Address concerns in bugzilla:13172#c8 about having new versions of the metadata could cause heavy server load when all the old cached metadata is purged somehow (?)
On formats that have multiple metadata embedding methods, determine a way to present the metadata such as to distnguish between the formats (For example, what to display if a jpeg file has an exif description, and an xmp description, and the two descriptions say different things).
Extract the XMP info from jpeg
Parse extracted XMP metadata
Add this xmp to the metadata displayed for jpegs
Extract XMP metadata from png's
Make png files output the collected metadata
Extract XMP from tiffs
Make tiff image page output metadata
Extract and parse metadata from svg files (from what I understand, this is mostly dublin core rdf)
Display the svg metadata
If time still remains, try and implement a method of on-wiki metadata editing.

Participation

I plan to hang around #mediawiki and wikitech-l, as those seem to be ideal places to ask for help, and learn from others. I expect to talk with my mentor quite regularly, and ask for advice when needed, as well as receive comments on code review. I expect to submit code as a branch in svn.

Past open source experience

I've made some minor patches to mediawiki, and I also maintain several javascript tools on wikinews, however beyond that i do not have much experience.

Any other info

I was thinking that for addressing the issue of MediaHandler::formatMetadata() not being flexible enough (per comments in source code[2]), a possible way of re-arranging things would be to move the current code in image page that turns the array that formatMetadata() returns into a table to a static method of mediaHandler. Then have formatMetadata() normally return an html string, which would normally be created by a method of mediaHandler. If specific mediahandler subclasses need to do some complicated formatting, they can just return the appropriate html itself. To retain backwards compatibility, if the imagepage gets an array from formatMetadata, it sends it to the static method of mediaHandler. That was just an initial thought though.

I was thinking (this is just my initial thoughts) perhaps the metadata table should be like the current table, but have different sections for the different types of metadata.

Metadata
Exif
Some field	some value
foo	bar
XMP
Description	A picture of a butterfly
Description	Somebody

On the other hand, that approach somewhat over-emphasizes the different technical formats, which the average user doesn't care about the different formats. For ogg files, the metadata might be split up by the different streams ("Audio stream <id>", "Video stream <id>" etc). For example, the metadata for File:Wikinews11Apr2005 Demo (high quality).ogg (api output) might look like:

Metadata
Video Stream (1413894367)
Type	Theora
Vendor	Xiph.Org libTheora I 20060526 3 2 0
length	1 minute
Title	Wikinews video broadcast demo <n:en:Wikinews:Broadcast>
Artist	David Vasquez <n:en:user:David Vasquez>
Location	San Jose, California
Organization	Wikinews, the free news source <http://en.wikinews.org/>
Copyright	Public Domain except for the logo is copyright the Wikimedia foundation. See commons:Template:CopyrightByWikimedia
Encoder	ffmpeg2theora 0.18
Audio Stream (633291139)
Type	Vorbis
Vendor	Xiph.Org libVorbis I 20070622
Length	1 minute
Channels	2
Sample rate	48000
Encoder	ffmpeg2theora 0.18

(With some of the more technical fields hidden by default using the js toggle)
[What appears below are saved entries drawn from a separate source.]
(* ===== verification/_CoqProject ===== *)
-Q . S2P
Prelude.v
Text.v
Ids.v
Order.v
Channel.v
Defaults.v
Payload.v
Json.v
Ports.v
CanonicalJson.v
TestDoubles.v
Codec.v
CodecLaws.v
Wire.v
Chain.v
ChainLaws.v
RowLog.v
Party.v
HealRange.v
Bins.v
State.v
StateLaws.v
Frags.v
Helpers.v
HelpersLaws.v
Engine.v
Frame.v
Ratchet.v
RatchetLaws.v
Vault.v
VaultLaws.v
Directory.v
Skeleton.v
Samples.v
Chat.v
Heal.v
HealLaws.v
Fingerprint.v
Live.v
LiveLaws.v
Handshake.v
Identity.v
Groups.v
Receive.v
Ingest.v
Views.v
Session.v
Invite.v
Poll.v
Steady.v
GroupLaws.v
PollLaws.v
Delivery.v
Agreement.v
Persist.v
GroupFold.v
FoldTree.v
FoldTreeLaws.v
Fold.v
FoldText.v
Onward.v
FoldLaws.v
Adapters.v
If I do have time, I'd imagine a metadata editor implemented as a special page (perhaps an extension) that user can modify/add fields would be quite awesome. On save, it would be roughly equivalent to uploading a new file (like how reverting an image is like uploading a new file), but with a different action in the upload log. If time permits, I would definitely like to work towards a metadata editor. Currently when people download a file, most information on the image description page is lost. If people then find the file on their hard drive six months later, they have no idea where it came from. Imagine if all the information contained in commons:template:description was also in the meta-data. Then when people open the file six months later, their image editing program can inform them the source of the image, the url at commons, its description, etc.